**What the task requires:** Among the entries below, one line contains "forall c x y" and another contains "intros Hw Hh.". Transcribe those two lines and every line between them, exactly.

++++++++++++++++++++

(** Claim C35: two cards pasted at different places of a sheet do not
    overlap. *)
Theorem sheet_cards_disjoint chunk :
  0 < CARD_WIDTH_PX p -> 0 < CARD_HEIGHT_PX p ->
  match create_printable_sheet s p save chunk output_path_for_sheet with
  | Ok (ops, _, _) =>
      forall c x y c' x' y',
        In (Paste c x y) ops -> In (Paste c' x' y') ops -> (x, y) <> (x', y') ->
        disjoint (Box x y (x + CARD_WIDTH_PX p) (y + CARD_HEIGHT_PX p))
                 (Box x' y' (x' + CARD_WIDTH_PX p) (y' + CARD_HEIGHT_PX p))
  | Raise _ => False
  end.
Proof.
  intros Hw Hh.
  destruct (create_printable_sheet s p save chunk output_path_for_sheet)
    as [[[ops log] r]|e] eqn:E;
    [|now rewrite sheet_layout in E].
  intros c x y c' x' y' I I' Ne.
  apply (sheet_pastes _ _ _ _ _ _ _ E), placed_pastes in I as (k & _ & Hk & _ & _ & Hxy).
  apply (sheet_pastes _ _ _ _ _ _ _ E), placed_pastes in I' as (k' & _ & Hk' & _ & _ & Hxy').
  assert (Nk : k <> k') by (intros ->; congruence).
  pose proof (cell_boxes_disjoint k k' Hw Hh ltac:(lia) ltac:(lia) Nk) as D.
  unfold cell_box in D. rewrite <- Hxy, <- Hxy' in D. exact D.
Qed.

++++++++++++++++++++

**Result of the exercise:**
      forall c x y c' x' y',
        In (Paste c x y) ops -> In (Paste c' x' y') ops -> (x, y) <> (x', y') ->
        disjoint (Box x y (x + CARD_WIDTH_PX p) (y + CARD_HEIGHT_PX p))
                 (Box x' y' (x' + CARD_WIDTH_PX p) (y' + CARD_HEIGHT_PX p))
  | Raise _ => False
  end.
Proof.
  intros Hw Hh.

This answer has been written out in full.